Data to process:
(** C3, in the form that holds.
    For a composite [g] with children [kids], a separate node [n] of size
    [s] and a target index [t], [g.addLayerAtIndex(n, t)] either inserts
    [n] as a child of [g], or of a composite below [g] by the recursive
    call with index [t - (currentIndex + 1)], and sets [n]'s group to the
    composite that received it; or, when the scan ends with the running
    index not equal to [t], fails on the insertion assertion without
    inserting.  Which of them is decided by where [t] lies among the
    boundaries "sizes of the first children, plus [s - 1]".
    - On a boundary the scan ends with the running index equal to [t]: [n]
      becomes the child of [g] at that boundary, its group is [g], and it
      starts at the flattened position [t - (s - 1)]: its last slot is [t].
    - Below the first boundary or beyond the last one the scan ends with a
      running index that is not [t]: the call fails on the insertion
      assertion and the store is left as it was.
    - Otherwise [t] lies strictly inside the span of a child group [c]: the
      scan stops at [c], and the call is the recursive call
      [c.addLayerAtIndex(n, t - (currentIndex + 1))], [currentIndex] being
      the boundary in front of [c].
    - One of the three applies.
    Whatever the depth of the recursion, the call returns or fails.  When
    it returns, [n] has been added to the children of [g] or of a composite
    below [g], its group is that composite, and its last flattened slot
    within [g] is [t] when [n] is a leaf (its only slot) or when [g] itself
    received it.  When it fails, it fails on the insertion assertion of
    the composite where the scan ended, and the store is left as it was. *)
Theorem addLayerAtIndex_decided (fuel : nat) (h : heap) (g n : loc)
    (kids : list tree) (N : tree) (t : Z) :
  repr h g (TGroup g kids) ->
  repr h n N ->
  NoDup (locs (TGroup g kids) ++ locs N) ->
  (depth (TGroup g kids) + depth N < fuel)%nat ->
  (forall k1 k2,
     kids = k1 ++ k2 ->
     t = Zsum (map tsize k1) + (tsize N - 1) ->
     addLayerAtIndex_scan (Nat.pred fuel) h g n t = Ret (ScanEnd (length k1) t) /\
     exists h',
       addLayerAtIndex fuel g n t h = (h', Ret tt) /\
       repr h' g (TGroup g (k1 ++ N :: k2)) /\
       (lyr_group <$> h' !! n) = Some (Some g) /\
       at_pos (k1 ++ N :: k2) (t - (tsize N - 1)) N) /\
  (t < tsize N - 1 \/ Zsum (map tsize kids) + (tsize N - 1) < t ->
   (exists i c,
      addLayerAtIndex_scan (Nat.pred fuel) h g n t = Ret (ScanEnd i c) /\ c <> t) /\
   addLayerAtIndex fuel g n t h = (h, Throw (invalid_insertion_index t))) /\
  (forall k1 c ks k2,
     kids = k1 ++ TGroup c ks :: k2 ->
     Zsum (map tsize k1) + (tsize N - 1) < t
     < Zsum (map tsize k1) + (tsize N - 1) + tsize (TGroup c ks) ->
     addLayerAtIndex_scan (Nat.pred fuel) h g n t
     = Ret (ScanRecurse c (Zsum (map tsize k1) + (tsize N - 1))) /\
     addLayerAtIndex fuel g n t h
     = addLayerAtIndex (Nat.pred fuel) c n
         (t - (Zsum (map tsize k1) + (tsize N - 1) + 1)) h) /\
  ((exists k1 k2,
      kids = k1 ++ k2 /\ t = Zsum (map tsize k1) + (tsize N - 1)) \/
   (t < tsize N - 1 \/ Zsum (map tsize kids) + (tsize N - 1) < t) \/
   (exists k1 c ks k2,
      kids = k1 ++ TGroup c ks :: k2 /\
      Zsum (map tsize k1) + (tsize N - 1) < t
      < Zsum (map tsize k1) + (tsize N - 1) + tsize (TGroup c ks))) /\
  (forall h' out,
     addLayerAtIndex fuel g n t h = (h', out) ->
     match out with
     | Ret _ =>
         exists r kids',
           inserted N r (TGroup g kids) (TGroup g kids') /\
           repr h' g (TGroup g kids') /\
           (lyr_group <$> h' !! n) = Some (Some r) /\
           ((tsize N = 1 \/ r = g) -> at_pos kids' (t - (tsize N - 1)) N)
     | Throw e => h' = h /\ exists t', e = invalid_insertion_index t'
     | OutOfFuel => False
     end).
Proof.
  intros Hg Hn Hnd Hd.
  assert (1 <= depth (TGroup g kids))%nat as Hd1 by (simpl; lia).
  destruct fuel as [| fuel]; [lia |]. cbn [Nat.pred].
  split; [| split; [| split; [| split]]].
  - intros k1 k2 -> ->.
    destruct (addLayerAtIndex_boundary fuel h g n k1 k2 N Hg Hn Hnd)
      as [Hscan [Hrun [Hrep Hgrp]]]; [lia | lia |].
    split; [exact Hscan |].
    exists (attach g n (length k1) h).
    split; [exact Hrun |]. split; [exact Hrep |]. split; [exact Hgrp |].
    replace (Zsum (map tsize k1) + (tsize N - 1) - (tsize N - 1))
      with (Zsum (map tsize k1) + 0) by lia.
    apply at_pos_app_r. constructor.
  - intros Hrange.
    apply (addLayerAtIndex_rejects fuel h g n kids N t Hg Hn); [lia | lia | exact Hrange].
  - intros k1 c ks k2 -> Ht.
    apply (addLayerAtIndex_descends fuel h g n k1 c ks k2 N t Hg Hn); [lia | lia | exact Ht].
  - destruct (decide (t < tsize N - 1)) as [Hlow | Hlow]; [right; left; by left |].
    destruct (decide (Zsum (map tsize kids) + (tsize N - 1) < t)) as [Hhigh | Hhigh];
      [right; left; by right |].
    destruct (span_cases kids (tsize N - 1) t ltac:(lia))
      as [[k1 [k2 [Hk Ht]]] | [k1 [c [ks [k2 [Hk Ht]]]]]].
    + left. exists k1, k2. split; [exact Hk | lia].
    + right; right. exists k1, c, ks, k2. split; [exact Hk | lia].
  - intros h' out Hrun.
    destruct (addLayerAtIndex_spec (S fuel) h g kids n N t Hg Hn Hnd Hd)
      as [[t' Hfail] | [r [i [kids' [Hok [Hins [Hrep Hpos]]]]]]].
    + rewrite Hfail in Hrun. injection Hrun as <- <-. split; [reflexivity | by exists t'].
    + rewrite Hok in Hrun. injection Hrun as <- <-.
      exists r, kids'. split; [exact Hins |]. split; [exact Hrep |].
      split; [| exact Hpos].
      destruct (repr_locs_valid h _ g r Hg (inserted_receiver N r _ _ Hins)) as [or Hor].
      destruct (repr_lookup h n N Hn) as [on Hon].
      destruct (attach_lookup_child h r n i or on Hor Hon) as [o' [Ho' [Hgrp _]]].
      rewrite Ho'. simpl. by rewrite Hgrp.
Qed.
---
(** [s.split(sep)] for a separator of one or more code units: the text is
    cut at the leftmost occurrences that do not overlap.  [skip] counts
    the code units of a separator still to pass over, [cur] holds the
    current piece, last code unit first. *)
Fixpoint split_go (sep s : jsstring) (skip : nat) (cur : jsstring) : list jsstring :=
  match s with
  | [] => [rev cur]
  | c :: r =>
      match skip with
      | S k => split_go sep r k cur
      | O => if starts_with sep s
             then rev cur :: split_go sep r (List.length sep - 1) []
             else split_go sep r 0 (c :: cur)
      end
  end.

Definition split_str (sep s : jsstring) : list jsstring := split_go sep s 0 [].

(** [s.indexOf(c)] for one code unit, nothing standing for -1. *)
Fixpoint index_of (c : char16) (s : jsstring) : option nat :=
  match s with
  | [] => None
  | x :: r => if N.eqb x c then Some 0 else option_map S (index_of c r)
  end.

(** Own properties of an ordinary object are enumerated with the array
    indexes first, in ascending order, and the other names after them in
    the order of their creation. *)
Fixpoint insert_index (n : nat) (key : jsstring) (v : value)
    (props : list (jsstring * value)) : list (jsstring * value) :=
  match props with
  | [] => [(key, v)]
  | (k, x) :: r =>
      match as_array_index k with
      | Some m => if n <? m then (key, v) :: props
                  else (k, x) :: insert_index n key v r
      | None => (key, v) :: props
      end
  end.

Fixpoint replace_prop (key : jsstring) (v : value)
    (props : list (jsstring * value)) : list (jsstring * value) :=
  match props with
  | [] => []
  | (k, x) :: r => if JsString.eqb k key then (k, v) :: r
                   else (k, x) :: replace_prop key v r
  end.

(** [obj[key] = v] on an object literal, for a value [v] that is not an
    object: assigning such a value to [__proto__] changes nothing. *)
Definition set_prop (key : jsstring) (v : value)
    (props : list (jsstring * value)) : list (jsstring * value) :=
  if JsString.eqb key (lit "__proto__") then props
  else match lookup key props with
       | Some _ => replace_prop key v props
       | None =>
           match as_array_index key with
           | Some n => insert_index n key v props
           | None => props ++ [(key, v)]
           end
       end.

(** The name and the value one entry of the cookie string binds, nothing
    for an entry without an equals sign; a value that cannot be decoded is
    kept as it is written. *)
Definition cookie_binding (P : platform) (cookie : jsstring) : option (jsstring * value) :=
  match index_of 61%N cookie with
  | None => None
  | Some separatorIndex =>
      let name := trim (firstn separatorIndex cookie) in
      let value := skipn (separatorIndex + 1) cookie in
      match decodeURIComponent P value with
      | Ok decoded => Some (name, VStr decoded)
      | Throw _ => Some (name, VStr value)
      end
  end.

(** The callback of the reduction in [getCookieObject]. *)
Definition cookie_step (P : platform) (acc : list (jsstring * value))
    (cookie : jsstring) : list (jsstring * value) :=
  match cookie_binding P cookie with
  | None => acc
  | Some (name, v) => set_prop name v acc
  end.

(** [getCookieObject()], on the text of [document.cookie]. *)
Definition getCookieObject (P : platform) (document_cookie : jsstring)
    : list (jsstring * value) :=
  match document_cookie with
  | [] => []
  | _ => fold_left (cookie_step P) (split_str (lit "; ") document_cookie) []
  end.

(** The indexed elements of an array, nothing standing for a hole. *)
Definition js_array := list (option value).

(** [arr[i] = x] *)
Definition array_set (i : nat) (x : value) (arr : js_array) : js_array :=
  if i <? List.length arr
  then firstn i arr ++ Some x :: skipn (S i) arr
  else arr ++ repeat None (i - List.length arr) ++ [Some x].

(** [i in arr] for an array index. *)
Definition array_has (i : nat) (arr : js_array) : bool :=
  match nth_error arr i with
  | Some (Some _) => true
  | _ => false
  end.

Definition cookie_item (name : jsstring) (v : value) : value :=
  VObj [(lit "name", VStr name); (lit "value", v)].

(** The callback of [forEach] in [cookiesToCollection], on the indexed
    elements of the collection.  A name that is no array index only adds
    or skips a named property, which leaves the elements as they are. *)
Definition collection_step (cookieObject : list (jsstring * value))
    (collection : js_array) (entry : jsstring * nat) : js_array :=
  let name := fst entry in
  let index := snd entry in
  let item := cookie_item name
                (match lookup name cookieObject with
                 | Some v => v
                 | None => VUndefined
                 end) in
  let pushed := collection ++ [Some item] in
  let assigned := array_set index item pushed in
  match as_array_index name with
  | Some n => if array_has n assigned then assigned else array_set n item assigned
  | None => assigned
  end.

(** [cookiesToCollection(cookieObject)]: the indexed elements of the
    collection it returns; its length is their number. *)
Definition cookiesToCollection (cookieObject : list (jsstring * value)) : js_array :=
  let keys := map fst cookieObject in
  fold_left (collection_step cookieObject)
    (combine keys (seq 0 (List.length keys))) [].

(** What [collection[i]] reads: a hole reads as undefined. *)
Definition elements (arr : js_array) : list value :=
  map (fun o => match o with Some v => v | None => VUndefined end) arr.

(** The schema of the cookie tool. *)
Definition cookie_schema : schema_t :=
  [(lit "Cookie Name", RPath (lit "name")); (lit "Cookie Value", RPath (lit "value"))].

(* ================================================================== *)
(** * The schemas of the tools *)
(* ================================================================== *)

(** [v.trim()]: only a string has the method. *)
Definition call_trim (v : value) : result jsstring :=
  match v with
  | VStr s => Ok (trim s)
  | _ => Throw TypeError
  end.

What to do: The required answer is the exact run of lines above starting at the line with "(** C3, in the form that holds." and ending at the line with "- One of the three applies.", with both ends present.

Solved problem:
(** C3, in the form that holds.
    For a composite [g] with children [kids], a separate node [n] of size
    [s] and a target index [t], [g.addLayerAtIndex(n, t)] either inserts
    [n] as a child of [g], or of a composite below [g] by the recursive
    call with index [t - (currentIndex + 1)], and sets [n]'s group to the
    composite that received it; or, when the scan ends with the running
    index not equal to [t], fails on the insertion assertion without
    inserting.  Which of them is decided by where [t] lies among the
    boundaries "sizes of the first children, plus [s - 1]".
    - On a boundary the scan ends with the running index equal to [t]: [n]
      becomes the child of [g] at that boundary, its group is [g], and it
      starts at the flattened position [t - (s - 1)]: its last slot is [t].
    - Below the first boundary or beyond the last one the scan ends with a
      running index that is not [t]: the call fails on the insertion
      assertion and the store is left as it was.
    - Otherwise [t] lies strictly inside the span of a child group [c]: the
      scan stops at [c], and the call is the recursive call
      [c.addLayerAtIndex(n, t - (currentIndex + 1))], [currentIndex] being
      the boundary in front of [c].
    - One of the three applies.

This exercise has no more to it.